Firm winding down three non-core businesses this year and next
Careys said the cost of the covid-19 pandemic hit its bottom line by close to £10m last year in its latest accounts filed at Companies House.
The Wembley-based firm, which is working on the One Nine Elms twin-tower scheme being built by Multiplex for Chinese developer Dalian Wanda, said turnover, reduced by the pandemic, and the cost of paying furloughed staff hit it for an estimated £9.6m.
Careys, whose business also includes dry lining firm BDL, which is working on Lendlease’s Elephant Park residential scheme and has also won work on Mace’s Paddington Cube scheme in west London, added that it claimed £9.1m from the government’s Coronavirus Job Retention Scheme initiative – although the total cost of paying furloughed staff was £13.3m.
In its results for the 18 months to September 2020, the firm said: “Covid significantly impacted revenue during the last two quarters of the financial period.
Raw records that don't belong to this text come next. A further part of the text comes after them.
(* ===== verification/RlpDecode.v ===== *)
(** * Decoding RLP streams: [rlp/decode.go]

    The [Stream] over a byte slice, its reading operations and the decoders
    [makeDecoder] chooses from a type.  Go's [error] is the [Fail] of the
    monad; the text of a [decodeError] is modelled without the names of types
    and fields.  A decoder builds the value it stores into a fresh variable.
    The loop over the elements of a slice takes fuel: one unit per element. *)
From S2P Require Import Prelude Bytes Rlp.
Local Open Scope string_scope.
Local Open Scope Z_scope.
Local Open Scope list_scope.

Record listpos := mkListpos { lp_pos : Z; lp_size : Z }.

(** [kind] is [None] where the code stores -1. *)
Record Stream := mkStream {
  input : bytes;
  remaining : Z;
  limited : bool;
  kind : option Kind;
  size : Z;
  byteval : Byte.byte;
  kinderr : option string;
  stack : list listpos;
}.

(** [NewStream] of a [bytes.Reader]: the limit is the length of the data. *)
Definition NewStream (b : bytes) : Stream := mkStream b (blen b) true None 0 Byte.x00 None [].

Definition set_input b s := mkStream b (remaining s) (limited s) (kind s) (size s) (byteval s) (kinderr s) (stack s).
Definition set_remaining r s := mkStream (input s) r (limited s) (kind s) (size s) (byteval s) (kinderr s) (stack s).
Definition set_kind k s := mkStream (input s) (remaining s) (limited s) k (size s) (byteval s) (kinderr s) (stack s).
Definition set_size n s := mkStream (input s) (remaining s) (limited s) (kind s) n (byteval s) (kinderr s) (stack s).
Definition set_byteval b s := mkStream (input s) (remaining s) (limited s) (kind s) (size s) b (kinderr s) (stack s).
Definition set_kinderr e s := mkStream (input s) (remaining s) (limited s) (kind s) (size s) (byteval s) e (stack s).
Definition set_stack st s := mkStream (input s) (remaining s) (limited s) (kind s) (size s) (byteval s) (kinderr s) st.

(** ** Reading bytes *)
Definition left_in (lp : listpos) : Z := u64 (lp_size lp - lp_pos lp).

Definition willRead (n : Z) : M Stream () :=
  _ ← modify_st (set_kind None);
  s ← get_st;
  _ ← (match stack s with
       | [] => ret tt
       | tos :: st =>
           if left_in tos <? n then throw ErrElemTooLarge
           else modify_st (set_stack (mkListpos (u64 (lp_pos tos + n)) (lp_size tos) :: st))
       end);
  if limited s then
    if remaining s <? n then throw ErrValueTooLarge
    else modify_st (set_remaining (remaining s - n))
  else ret tt.

Definition readFull (n : Z) : M Stream bytes :=
  _ ← willRead n;
  s ← get_st;
  _ ← modify_st (set_input (drop (Z.to_nat n) (input s)));
  if blen (input s) <? n then throw ErrUnexpectedEOF
  else ret (take (Z.to_nat n) (input s)).

Definition readByte : M Stream Byte.byte :=
  _ ← willRead 1;
  s ← get_st;
  match input s with
  | [] => throw ErrUnexpectedEOF
  | b :: rest => _ ← modify_st (set_input rest); ret b
  end.

Definition readUint (size : Z) : M Stream Z :=
  if size =? 0 then _ ← modify_st (set_kind None); ret 0
  else if size =? 1 then b ← readByte; ret (Z_of_byte b)
  else if 8 <? size then panic "slice bounds out of range"
  else b ← readFull size;
       if bool_decide (head b = Some Byte.x00) then throw ErrCanonSize else ret (be_to_uint b).

(** ** Kinds *)
Definition read_long (k : Kind) (slen : Z) : M Stream (Kind * Z * option string) :=
  r ← attempt (readUint slen);
  match r with
  | inl err => ret (k, 0, Some err)
  | inr size => ret (k, size, if size <? 56 then Some ErrCanonSize else None)
  end.

Definition readKind : M Stream (Kind * Z * option string) :=
  r ← attempt readByte;
  match r with
  | inl err =>
      s ← get_st;
      let err := match stack s with
                 | [] => if String.eqb err ErrUnexpectedEOF || String.eqb err ErrValueTooLarge then ErrEOF else err
                 | _ => err
                 end in
      ret (KByte, 0, Some err)
  | inr b0 =>
      _ ← modify_st (set_byteval Byte.x00);
      let b := Z_of_byte b0 in
      if b <? 128 then _ ← modify_st (set_byteval b0); ret (KByte, 0, None)
      else if b <? 184 then ret (KString, b - 128, None)
      else if b <? 192 then read_long KString (b - 183)
      else if b <? 248 then ret (KList, b - 192, None)
      else read_long KList (b - 247)
  end.

(** [Stream.Kind]: the kind and size of the next value, cached until it is
    read. *)
Definition next_kind : M Stream (Kind * Z) :=
  s ← get_st;
  _ ← (match kind s with
       | Some _ => ret tt
       | None =>
           _ ← modify_st (set_kinderr None);
           if match stack s with [] => false | tos :: _ => lp_pos tos =? lp_size tos end then throw EOL else
           '(k, size, err) ← readKind;
           s ← get_st;
           let err := match err with
                      | Some e => Some e
                      | None =>
                          match stack s with
                          | [] => if limited s && (remaining s <? size) then Some ErrValueTooLarge else None
                          | tos :: _ => if left_in tos <? size then Some ErrElemTooLarge else None
                          end
                      end in
           modify_st (fun s => set_kinderr err (set_size size (set_kind (Some k) s)))
       end);
  s ← get_st;
  match kinderr s with
  | Some err => throw err
  | None => ret (default KByte (kind s), size s)
  end.

Definition rearm : M Stream () := modify_st (set_kind None).

(** ** Values *)
Definition stream_Bytes : M Stream bytes :=
  '(k, size) ← next_kind;
  match k with
  | KByte => s ← get_st; _ ← rearm; ret [byteval s]
  | KString =>
      b ← readFull size;
      if (size =? 1) && (Z_of_byte (default Byte.x00 (head b)) <? 128) then throw ErrCanonSize else ret b
  | KList => throw ErrExpectedString
  end.

Definition stream_Raw : M Stream bytes :=
  '(k, size) ← next_kind;
  match k with
  | KByte => s ← get_st; _ ← rearm; ret [byteval s]
  | KString => b ← readFull size; ret (puthead 128 183 size ++ b)
  | KList => b ← readFull size; ret (puthead 192 247 size ++ b)
  end.

Definition stream_uint (maxbits : Z) : M Stream Z :=
  '(k, size) ← next_kind;
  match k with
  | KByte =>
      s ← get_st;
      if bool_decide (byteval s = Byte.x00) then throw ErrCanonInt
      else _ ← rearm; ret (Z_of_byte (byteval s))
  | KString =>
      if maxbits / 8 <? size then throw errUintOverflow else
      r ← attempt (readUint size);
      match r with
      | inl err => if String.eqb err ErrCanonSize then throw ErrCanonInt else throw err
      | inr v => if (0 <? size) && (v <? 128) then throw ErrCanonSize else ret v
      end
  | KList => throw ErrExpectedString
  end.

Definition stream_Bool : M Stream bool :=
  num ← stream_uint 8;
  if num =? 0 then ret false else if num =? 1 then ret true else throw "rlp: invalid boolean value".

Definition stream_List : M Stream Z :=
  '(k, n) ← next_kind;
  match k with
  | KList =>
      _ ← modify_st (fun s => set_size 0 (set_kind None (set_stack (mkListpos 0 n :: stack s) s)));
      ret n
  | _ => throw ErrExpectedList
  end.

Definition stream_ListEnd : M Stream () :=
  s ← get_st;
  match stack s with
  | [] => throw errNotInList
  | tos :: st =>
      if negb (lp_pos tos =? lp_size tos) then throw errNotAtEOL else
      let st := match st with
                | [] => []
                | up :: st => mkListpos (u64 (lp_pos up + lp_size tos)) (lp_size up) :: st
                end in
      modify_st (fun s => set_size 0 (set_kind None (set_stack st s)))
  end.

(** ** Decoders *)
Definition wrapStreamError (err : string) : string :=
  if String.eqb err ErrCanonInt then "rlp: non-canonical integer (leading zero bytes)"
  else if String.eqb err ErrCanonSize then "rlp: non-canonical size information"
  else if String.eqb err ErrExpectedList then "rlp: expected input list"
  else if String.eqb err ErrExpectedString then "rlp: expected input string or byte"
  else if String.eqb err errUintOverflow then "rlp: input string too long"
  else if String.eqb err errNotAtEOL then "rlp: input list has too many elements"
  else err.

Definition wrap {A} (m : M Stream A) : M Stream A :=
  r ← attempt m; match r with inl err => throw (wrapStreamError err) | inr a => ret a end.

Definition decodeRawValue : M Stream val := b ← stream_Raw; ret (VBytes b).
Definition decodeUint (bits : Z) : M Stream val := num ← wrap (stream_uint bits); ret (VUint num).
Definition decodeBool : M Stream val := b ← wrap stream_Bool; ret (VBool b).
Definition decodeString : M Stream val := b ← wrap stream_Bytes; ret (VBytes b).
Definition decodeByteSlice : M Stream val := b ← wrap stream_Bytes; ret (VBytes b).

Definition decodeBigInt : M Stream val :=
  b ← wrap stream_Bytes;
  if bool_decide (head b = Some Byte.x00) then throw (wrapStreamError ErrCanonInt)
  else ret (VBig (Some (big_SetBytes b))).

(** [decodeByteArray].  A zero byte is stored, but [Uint], whose error is
    ignored, has not rearmed the stream. *)
Definition decodeByteArray (vlen : Z) : M Stream val :=
  '(k, size) ← next_kind;
  match k with
  | KByte =>
      if vlen =? 0 then throw "rlp: input string too long"
      else if 1 <? vlen then throw "rlp: input string too short"
      else r ← attempt (stream_uint 64);
           ret (VBytes [match r with inl _ => Byte.x00 | inr bv => byte_of_Z bv end])
  | KString =>
      if vlen <? size then throw "rlp: input string too long"
      else if size <? vlen then throw "rlp: input string too short"
      else b ← readFull vlen;
           if (size =? 1) && (Z_of_byte (default Byte.x00 (head b)) <? 128) then throw (wrapStreamError ErrCanonSize)
           else ret (VBytes b)
  | KList => throw (wrapStreamError ErrExpectedString)
  end.

Definition out_of_fuel : string := "out of fuel".

Fixpoint decodeSliceElems (fuel : nat) (elemdec : M Stream val) : M Stream (list val) :=
  match fuel with
  | O => panic out_of_fuel
  | S fuel =>
      r ← attempt elemdec;
      match r with
      | inl err => if String.eqb err EOL then ret [] else throw err
      | inr v => vs ← decodeSliceElems fuel elemdec; ret (v :: vs)
      end
  end.

Definition decodeListSlice (fuel : nat) (elemdec : M Stream val) : M Stream val :=
  size ← wrap stream_List;
  if size =? 0 then _ ← stream_ListEnd; ret (VList [])
  else vs ← decodeSliceElems fuel elemdec; _ ← stream_ListEnd; ret (VList vs).

Fixpoint decode_array_elems (vlen : nat) (elemdec : M Stream val) : M Stream (list val) :=
  match vlen with
  | O => ret []
  | S vlen =>
      r ← attempt elemdec;
      match r with
      | inl err => throw (if String.eqb err EOL then "rlp: input list has too few elements" else err)
      | inr v => vs ← decode_array_elems vlen elemdec; ret (v :: vs)
      end
  end.

Definition decodeListArray (vlen : nat) (elemdec : M Stream val) : M Stream val :=
  _ ← wrap stream_List;
  vs ← decode_array_elems vlen elemdec;
  _ ← wrap stream_ListEnd;
  ret (VList vs).

Definition makeStructDecoder (decode_fields : M Stream (list val)) : M Stream val :=
  _ ← wrap stream_List;
  vs ← decode_fields;
  _ ← wrap stream_ListEnd;
  ret (VList vs).

Definition makePtrDecoder (etype_decoder : M Stream val) : M Stream val := v ← etype_decoder; ret (VPtr v).

(** For fields tagged [nil]. *)
Definition makeOptionalPtrDecoder (etype_decoder : M Stream val) : M Stream val :=
  r ← attempt next_kind;
  match r with
  | inl err => _ ← rearm; throw err
  | inr (k, size) =>
      if (size =? 0) && negb (bool_decide (k = KByte)) then _ ← rearm; ret VNil
      else v ← etype_decoder; ret (VPtr v)
  end.

(** The decoder [makeDecoder] chooses for a type. *)
Fixpoint decoder (fuel : nat) (t : typ) (ts : tags) {struct t} : M Stream val :=
  match t with
  | TRaw => decodeRawValue
  | TBigInt => decodeBigInt
  | TUint bits => decodeUint bits
  | TBool => decodeBool
  | TString => decodeString
  | TBytes => decodeByteSlice
  | TByteArray n => decodeByteArray (Z.of_nat n)
  | TSlice t =>
      if tail ts then vs ← decodeSliceElems fuel (decoder fuel t no_tags); ret (VList vs)
      else decodeListSlice fuel (decoder fuel t no_tags)
  | TArray n t => decodeListArray n (decoder fuel t no_tags)
  | TStruct fs => makeStructDecoder (decode_fields fuel fs)
  | TPtr t =>
      if nilOK ts then makeOptionalPtrDecoder (decoder fuel t no_tags)
      else makePtrDecoder (decoder fuel t no_tags)
  end
with decode_fields (fuel : nat) (fs : fields) {struct fs} : M Stream (list val) :=
  match fs with
  | FNil => ret []
  | FCons ts t fs' =>
      r ← attempt (decoder fuel t ts);
      match r with
      | inl err => throw (if String.eqb err EOL then "rlp: too few elements" else err)
      | inr v => vs ← decode_fields fuel fs'; ret (v :: vs)
      end
  end.

(** [DecodeBytes] into a variable of type [t]. *)
Definition DecodeBytes_fuel (fuel : nat) (t : typ) (b : bytes) : outcome Stream val :=
  (if tags_ok t then
     v ← decoder fuel t no_tags;
     s ← get_st;
     match input s with [] => ret v | _ => throw ErrMoreThanOneValue end
   else throw "rlp: invalid struct tag") (NewStream b).

Definition DecodeBytes (t : typ) (b : bytes) : outcome Stream val := DecodeBytes_fuel (S (length b)) t b.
The impact was deeper for our Scottish and Irish sites where more stringent government-imposed lockdown measures were introduced.”
It said that a restructuring programme, which will see three non-core businesses closed this year and next including demolition firm TE Scudders and Carey New Homes, had cost it a further £4.2m in redundancy costs.
Careys said that it had deferred a £5.2m VAT payment in line with HMRC guidance with the sum due to be paid by March next year.
Group revenue for the period was £749m but Careys said pro rata this was £499m – down £75m from the 2019 figure.
Pre-tax profit was £15.3m with pro-rata earnings standing at £20.7m, nearly double the £10.8 posted in 2019 when the firm’s Irish business, which is also being wound down, was hit by problem jobs. It said the three non-core businesses had a combined revenue of £88m but turned in a £16m operating loss.
The group’s order book stood at £552.3m at the end of September, while it ended the period with net cash of £3.4m, compared with a net debt of £22.1m in 2019.